In this way, the Japanese have eaten whales while appreciating them and honored them by not wasting anything. Without whales as food, the Japanese would have been in a terrible situation.

However, various whaling countries, including Japan, have become increasingly commercialized with the introduction of large-scale whaling by using modern whaling techniques. Modern whaling in Japan started in 1899, when cannons and harpoons for whaling were bought from Norway. Whaling ships were built and Nihon Enyo Gyogyo K.K. a modern whaling company, was established at the same time. These developments made it possible to catch far larger numbers of whales than those caught by the conventional amitori shiki, and safely and reliably at that, which made the biggest change in the history of Japanese whaling.

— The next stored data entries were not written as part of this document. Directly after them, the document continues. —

(** * objectcount: detection filtering, counting, CSV snapshots and the stream loop

    A shallow embedding of [count_objects.py] and the properties of its
    per-frame pipeline.

    - Confidences, thresholds and clock readings are IEEE 754 values
      ([spec_float], comparisons [SFltb]/[SFleb], binary64 subtraction
      [SFsub 53 1024]); the two operands of a comparison are taken in the
      common binary format NumPy/Python compare them in.
    - A Python [dict] keyed by labels is a [gmap string Z]; a [str] is its
      UTF-8 byte string, whose bytewise order ([String.compare]) is the
      code-point order Python sorts by.
    - Exceptions are the left summand of [exn + A]; the effects of [main]
      (files written, windows, prints) are threaded through a small
      state-and-error monad over [world].
    - The detection model, OpenCV, the csv module and the clock are external:
      what they answer is an input of the embedding ([Results], [Tick]). *)

From Stdlib Require Import ZArith String Ascii SpecFloat.
From stdpp Require Import gmap strings list sorting fin_maps.

Open Scope Z_scope.

(** ** Floats *)

Abbreviation float := spec_float.

(** binary64 arithmetic, as Python's [float] *)
Definition float_sub : float → float → float := SFsub 53 1024.

(** the literals [0] and [2] of the source, as binary64 values *)
Definition float_0 : float := S754_zero false.
Definition float_2 : float := S754_finite false 4503599627370496 (-51).


(** ** Exceptions *)

Inductive exn :=
| KeyError (key : Z)
| IndexError
| OSError (path : string)
| SystemExit (msg : string).

(** [for x in xs: body], where the body may raise *)
Fixpoint for_each {S A} (body : S → A → exn + S) (xs : list A) (s : S) : exn + S :=
  match xs with
  | [] => inr s
  | x :: xs' =>
      match body s x with
      | inl e => inl e
      | inr s' => for_each body xs' s'
      end
  end.

(** ** What the detection model returns *)

(** a box after [map(int, box)]: x1, y1, x2, y2 *)
Definition box : Type := Z * Z * Z * Z.

(** [r.boxes]: three parallel arrays; [cls] holds [int(cls)] *)
Record Boxes := { xyxy : list box; conf : list float; cls : list Z }.

(** one element [r] of [results] *)
Record Result := { boxes : Boxes; r_names : gmap Z string }.

(** the object [results]: iterable, indexable, with [.names] *)
Record Results := { names : gmap Z string; items : list Result }.

Definition detection : Type := box * float * Z.

(** Python's [zip] of three sequences: stops at the shortest *)
Fixpoint zip3 {A B C} (xs : list A) (ys : list B) (zs : list C) : list (A * B * C) :=
  match xs, ys, zs with
  | x :: xs', y :: ys', z :: zs' => (x, y, z) :: zip3 xs' ys' zs'
  | _, _, _ => []
  end.

(** [zip(r.boxes.xyxy, r.boxes.conf, r.boxes.cls)] *)
Definition detections (r : Result) : list detection :=
  zip3 (xyxy (boxes r)) (conf (boxes r)) (cls (boxes r)).

(** ** count_per_class *)

Definition sum_values (kvs : list (string * Z)) : Z :=
  foldr (λ kv acc, kv.2 + acc) 0 kvs.

(** [(k,v) for k,v in counts.items() if k != "__total"] *)
Definition items_but_total (counts : gmap string Z) : list (string * Z) :=
  filter (λ kv, kv.1 ≠ "__total"%string) (map_to_list counts).

(** lines 13-16: the body of the inner loop *)
Definition count_box (names : gmap Z string) (conf_thresh : float)
    (counts : gmap string Z) (d : detection) : exn + gmap string Z :=
  let '(box, conf, cls) := d in
  if SFltb conf conf_thresh then inr counts
  else
    match names !! cls with
    | None => inl (KeyError cls)
    | Some label => inr (<[label := default 0 (counts !! label) + 1]> counts)
    end.

(** lines 9-16: both loops *)
Definition tally (names : gmap Z string) (conf_thresh : float)
    (rs : list Result) (counts : gmap string Z) : exn + gmap string Z :=
  for_each (λ counts r, for_each (count_box names conf_thresh) (detections r) counts)
           rs counts.

Definition count_per_class (results : Results) (conf_thresh : float)
    : exn + gmap string Z :=
  match tally (names results) conf_thresh (items results) ∅ with
  | inl e => inl e
  | inr counts => inr (<["__total"%string := sum_values (items_but_total counts)]> counts)
  end.

(** ** Frames and annotate_frame *)

Inductive colour := White | Black.

(** the three f-strings of the source, unformatted *)
Inductive text :=
| BoxLabel (name : string) (conf : float)   (* f"{name} {conf*100:.0f}%" *)
| TotalLine (n : Z)                         (* f"Total: {n}" *)
| CountLine (k : string) (v : Z).           (* f"{k}: {v}" *)

(** OpenCV drawing calls; font face, scale and line type are not modelled *)
Inductive draw_op :=
| Rectangle (p1 p2 : Z * Z) (c : colour) (thickness : Z)
| PutText (t : text) (org : Z * Z) (c : colour) (thickness : Z).

(** a frame is the drawing calls applied so far to the image read *)
Definition Frame : Type := list draw_op.

Section Rendering.

(** [cv2.getTextSize(label, ...)[0]]: width and height *)
Variable getTextSize : text → Z * Z.

(** lines 24-31: the body of the loop *)
Definition annotate_box (names : gmap Z string) (conf_thresh : float)
    (frame : Frame) (d : detection) : exn + Frame :=
  let '(box, conf, cls) := d in
  if SFltb conf conf_thresh then inr frame
  else
    let '(x1, y1, x2, y2) := box in
    let frame := frame ++ [Rectangle (x1, y1) (x2, y2) White 2] in
    match names !! cls with
    | None => inl (KeyError cls)
    | Some name =>
        let label := BoxLabel name conf in
        let t_size := getTextSize label in
        let frame := frame ++ [Rectangle (x1, y1 - 18) (x1 + t_size.1 + 6, y1) White (-1)] in
        inr (frame ++ [PutText label (x1 + 3, y1 - 5) Black 1])
    end.

Definition annotate_frame (frame : Frame) (r : Result) (names : gmap Z string)
    (conf_thresh : float) : exn + Frame :=
  for_each (annotate_box names conf_thresh) (detections r) frame.

End Rendering.
Lemma scan_result_is_bounded_witness :
  exists results st',
    scan_pairs two_quotes_world [("USD", "EUR"); ("USD", "EUR")] 12
               (initial_state "demo") = (Return results, st') /\
    List.length results = 1 /\
    successful_fetches two_quotes_world 0 [("USD", "EUR"); ("USD", "EUR")] = 2 /\
    Dict.wf results /\
    List.length results
    <= successful_fetches two_quotes_world 0 [("USD", "EUR"); ("USD", "EUR")].
Proof.
  destruct (scan_pairs two_quotes_world [("USD", "EUR"); ("USD", "EUR")] 12
                       (initial_state "demo")) as [o st'] eqn:Hrun.
  assert (Ho : o = fst (scan_pairs two_quotes_world
                          [("USD", "EUR"); ("USD", "EUR")] 12
                          (initial_state "demo"))) by now rewrite Hrun.
  vm_compute in Ho. subst o.
  eexists. exists st'. split; [reflexivity|].
  split; [reflexivity|]. split; [vm_compute; reflexivity|].
  destruct (scan_result_is_bounded two_quotes_world _ 12
              (initial_state "demo") _ st' Hrun) as (Hwf & Hle & _).
  split; [exact Hwf | exact Hle].
Defined.
(** ** Spherical coordinates *)

Lemma spherical_general (pre : list (list R)) J (euclidean : array_like)
    (dtype : option dtype) (x y z : R) :
  value_of euclidean (Memory pre J) = Some (Arr [3%nat] [x; y; z]) ->
  Rsum [x * x; z * z] <> 0 ->
  sqrt (Rsum [x * x; y * y; z * z]) <> 0 ->
  exists out L,
    vector_euclidean_to_spherical euclidean None dtype (Memory pre J)
    = inr (out, Memory (pre ++ L) J)
    /\ value_of (Nd out) (Memory (pre ++ L) J)
       = Some (Arr [3%nat]
                 [sqrt (Rsum [x * x; y * y; z * z]);
                  np_sign x * acos (z / sqrt (Rsum [x * x; z * z]));
                  acos (z / sqrt (Rsum [x * x; y * y; z * z]))]).
Proof.
  intros He Hxz Hr.
  destruct euclidean as [r|a|[b o ds [|]]]; inv_value He.
  all: eexists _, _.
  all: (split; [rewrite <- (app_nil_r pre) at 1;
                unfold vector_euclidean_to_spherical; exec_R; reflexivity|]).
  all: exec; reflexivity.
Qed.

Lemma Rsum2 (a b : R) : Rsum [a; b] = a + b.
Proof. unfold Rsum. cbn. ring. Qed.

Lemma Rsum3 (a b c : R) : Rsum [a; b; c] = a + b + c.
Proof. unfold Rsum. cbn. ring. Qed.

(** X12.  Away from the y axis, [vector_euclidean_to_spherical] returns the
    radius, [sign(x) * arccos(z / sqrt(x^2 + z^2))] and [arccos(z / r)];
    the argument is left as it was. *)
Theorem euclidean_to_spherical_formula (m : memory) (euclidean : array_like)
    (dtype : option dtype) (x y z : R) :
  value_of euclidean m = Some (Arr [3%nat] [x; y; z]) ->
  x * x + z * z <> 0 ->
  exists out m',
    vector_euclidean_to_spherical euclidean None dtype m = inr (out, m')
    /\ value_of (Nd out) m'
       = Some (Arr [3%nat]
                 [sqrt (x * x + y * y + z * z);
                  np_sign x * acos (z / sqrt (x * x + z * z));
                  acos (z / sqrt (x * x + y * y + z * z))])
    /\ value_of euclidean m' = Some (Arr [3%nat] [x; y; z]).
Proof.
  intros He Hxz. destruct m as [pre J].
  assert (Hr : sqrt (Rsum [x * x; y * y; z * z]) <> 0).
  { rewrite Rsum3. intros H0. apply sqrt_eq_0 in H0; nra. }
  rewrite <- Rsum2 in Hxz.
  destruct (spherical_general pre J euclidean dtype x y z He Hxz Hr)
    as (out & L & Hrun & Hout).
  exists out, (Memory (pre ++ L) J). rewrite Rsum2, Rsum3 in Hout.
  auto using value_of_extend.
Qed.

Lemma euclidean_to_spherical_formula_witness :
  let m := Memory [] (fun _ _ => 0) in
  let v := Seq (Arr [3%nat] [1; 0; 0]) in
  value_of v m = Some (Arr [3%nat] [1; 0; 0])
  /\ 1 * 1 + 0 * 0 <> 0
  /\ exists out m',
       vector_euclidean_to_spherical v None None m = inr (out, m')
       /\ value_of (Nd out) m'
          = Some (Arr [3%nat]
                    [sqrt (1 * 1 + 0 * 0 + 0 * 0);
                     np_sign 1 * acos (0 / sqrt (1 * 1 + 0 * 0));
                     acos (0 / sqrt (1 * 1 + 0 * 0 + 0 * 0))])
       /\ value_of v m' = Some (Arr [3%nat] [1; 0; 0]).
Proof.
  split; [reflexivity|]. split; [lra|].
  apply (euclidean_to_spherical_formula (Memory [] (fun _ _ => 0))
           (Seq (Arr [3%nat] [1; 0; 0])) None 1 0 0);
    [reflexivity|lra].
Defined.

Lemma Rsum_000 : Rsum [0 * 0; 0 * 0; 0 * 0] = 0.
Proof. unfold Rsum. cbn. ring. Qed.

Ltac exec_origin :=
  repeat first
    [ exec_step
    | rewrite Rsum_000 | rewrite Rsum_00 | rewrite sqrt_0
    | progress unfold np_sign
    | decide_R ].
Definition pad4 (n : Z) : string :=
  String (digit_char (n / 1000)) (String (digit_char (n / 100))
    (String (digit_char (n / 10)) (String (digit_char n) EmptyString))).

(** [dt.strftime("%Y-%m-%d")].  The interpreter hands the format to the
    C library; glibc writes the year as a plain decimal number, so a year
    below 1000 has fewer than four digits. *)
Definition strftime_ymd (dt : date) : string :=
  of_nat (Z.to_nat (year dt)) ++ "-" ++ pad2 (month dt) ++ "-"
  ++ pad2 (day dt).

End PyDate.

(** ** final.py *)

Module Final.
Import PyStr PyDate.

Record Record_ := {
  username : string;
  has_signed_agreement : bool;
  nhsd_training_completed_at : option date
}.

Definition normalise_username (value : string) : string :=
  let value := lower (strip value) in
  if contains "@" value
  then replace "@" "_" value ++ "#EXT#@liveuclac.onmicrosoft.com"
  else value ++ "@ucl.ac.uk".

(** One iteration of the loop of [load_training]. *)
Definition load_training_row (training : dict (option date)) (row : Row)
  : dict (option date) :=
  let other_email := strip (or_empty (row_get row "Other email")) in
  let userid := strip (or_empty (row_get row "UserID")) in
  let file user :=
    let date_str := strip (or_empty (row_get row "LastTrained")) in
    let training_date :=
      if truthy date_str then strptime_dmy date_str else None in
    dict_set training user training_date in
  if truthy other_email then file (normalise_username other_email)
  else if truthy userid then file (normalise_username userid)
  else training.

Definition load_training (rows : list Row) : dict (option date) :=
  fold_left load_training_row rows [].

(** One iteration of the loop of [load_agreements]. *)
Definition load_agreements_row (agreements : dict bool) (row : Row)
  : dict bool :=
  if negb (truthy_opt (row_get row "UserID"))
     || negb (truthy_opt (row_get row "Approved"))
  then agreements
  else
    let user := normalise_username (or_empty (row_get row "UserID")) in
    let has_signed :=
      String.eqb (lower (strip (or_empty (row_get row "Approved")))) "true" in
    dict_set agreements user has_signed.

Definition load_agreements (rows : list Row) : dict bool :=
  fold_left load_agreements_row rows [].

(** [sorted(set(training) | set(agreements))]: the keys of both dicts,
    each once, sorted.  The order of the strings is total, so the order in
    which the set is enumerated has no effect on the result. *)
Definition all_users (training : dict (option date)) (agreements : dict bool)
  : list string :=
  sorted_str (nodup string_dec (dict_keys training ++ dict_keys agreements)%list).

(** The body of [merge_records], after the two loads. *)
Definition merge (training : dict (option date)) (agreements : dict bool)
  : list Record_ :=
  map (fun user =>
         {| username := user;
            has_signed_agreement := dict_get_default agreements user false;
            nhsd_training_completed_at :=
              dict_get_default training user None |})
      (all_users training agreements).

Definition merge_records (training_rows agreement_rows : list Row)
  : list Record_ :=
  merge (load_training training_rows) (load_agreements agreement_rows).

End Final.

(** ** gptstudies.py *)

Module Asset.
Record t := {
  creator_userID : string;
  caseref : string;
  asset_sp_id : string;
  title : string;
  description : string;
  classification_impact : string;
  tier : Z;
  protection : string;
  legal_basis : string;
  format : string;
  expires_at : option string;
  requires_contract : bool;
  has_dspt : bool;
  stored_outside_uk_eea : bool;
  status : string;
  locations : option string
}.
End Asset.

Module Contract.
Record t := {
  creator_userID : string;
  caseref : string;
  contract_sp_id : string;
  filename : string;
  status : string;
  start_date : option string;
  expiry_date : option string;
  organisation_signatory : option string;
  third_party_name : option string;
  creator_username : option string
}.
End Contract.

Module Study.
Record t := {
  caseref : string;
  owner_user_id : string;
  admin_user_id : string;
  title : string;
  approval_status : string;
  description : option string;
  data_controller_organisation : string;
  involves_ucl_sponsorship : bool;
  involves_cag : bool;
  cag_reference : option string;
  involves_ethics_approval : bool;
  involves_hra_approval : bool;
  iras_id : option string;
  is_nhs_associated : bool;
  involves_nhs_england : bool;
  nhs_england_reference : option string;
  involves_mnca : bool;
  requires_dspt : bool;
  requires_dbs : bool;
  is_data_protection_office_registered : option bool;
  data_protection_number : option string;
  involves_third_party : bool;
  involves_external_users : bool;
  involves_participant_consent : bool;
  involves_indirect_data_collection : bool;
  involves_data_processing_outside_uk_eea : bool;
  dsh_active : bool;
  last_signoff : option string;
  feedback : option string;
  contracts : list Contract.t;
  assets : list Asset.t
}.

While whaling expertise was introduced from Norway at first, the Japanese, living up to their characteristics as a maritime people, came to independently establish modern whaling techniques in the meantime and finally pushed their way up to be one of the world’s leading whaling bodies. More than anything, modern whaling made it possible to catch much more whales safely and reliably as compared with the conventional amitori shiki and even the Japanese, who had treated whales with respect until then, significantly changed their perspective from whales as living things and objects of reverence to commodities that produce money.

In time, whaling came to take place in the oceans around the world in a competitive manner and the population of whales sharply decreased. There was a metaphor that time to describe the era: the Whaling Olympics. It was used by the mass media to goad each whaling country to catch as many whales as possible within each year.

We must reflect seriously on overhunting of whales using modern, scientific whaling. The historical fact that we once drove whales to the point of extinction as a result of competitive whaling, based on body counts, was quite regrettable.

We do have to reflect on this and face whales as living things, regaining a sense of reverence and gratitude.

That makes it all the more important to find out how manty whales can be caught under legal Whale Research Program (research whaling), under the International Convention for the Regulation of Whaling, that is sustainable. Rather than using results from the Whale Research Program to find the maximum number of whales that can be caught, we should make maximum effective use of whales with the least number of whales caught. I think that the future in whaling is hunting and not overhunting.

This chapter discussed how the Japanese historically valued whales and treated whales with respect. Foreigners, especially anti-whaling people, say that whale meat eating by the Japanese is needless slaughter and barbaric but the Japanese people’s feelings toward whales are in a different category than foreigners. It may be impossible to ask people who say those things to understand how the Japanese have long thought of whales but I would like at least the Japanese to have an understanding of this ethno-cultural trait.

I always ask anti-whaling activists to seriously consider the importance of the lives of the cattle they eat. Is there any difference in the value of life between cattle and whales? This line of thinking should not only apply to cattle but to other wild animals as well. Australians, who strongly oppose whaling, kill wild camels and kangaroos and butcher some of them but can they explain why camels and kangaroos are hunted but not whales? I would like anti-whaling people to give a serious thought again to “what it means for human beings to eat living things” while considering the basis and origin of human life.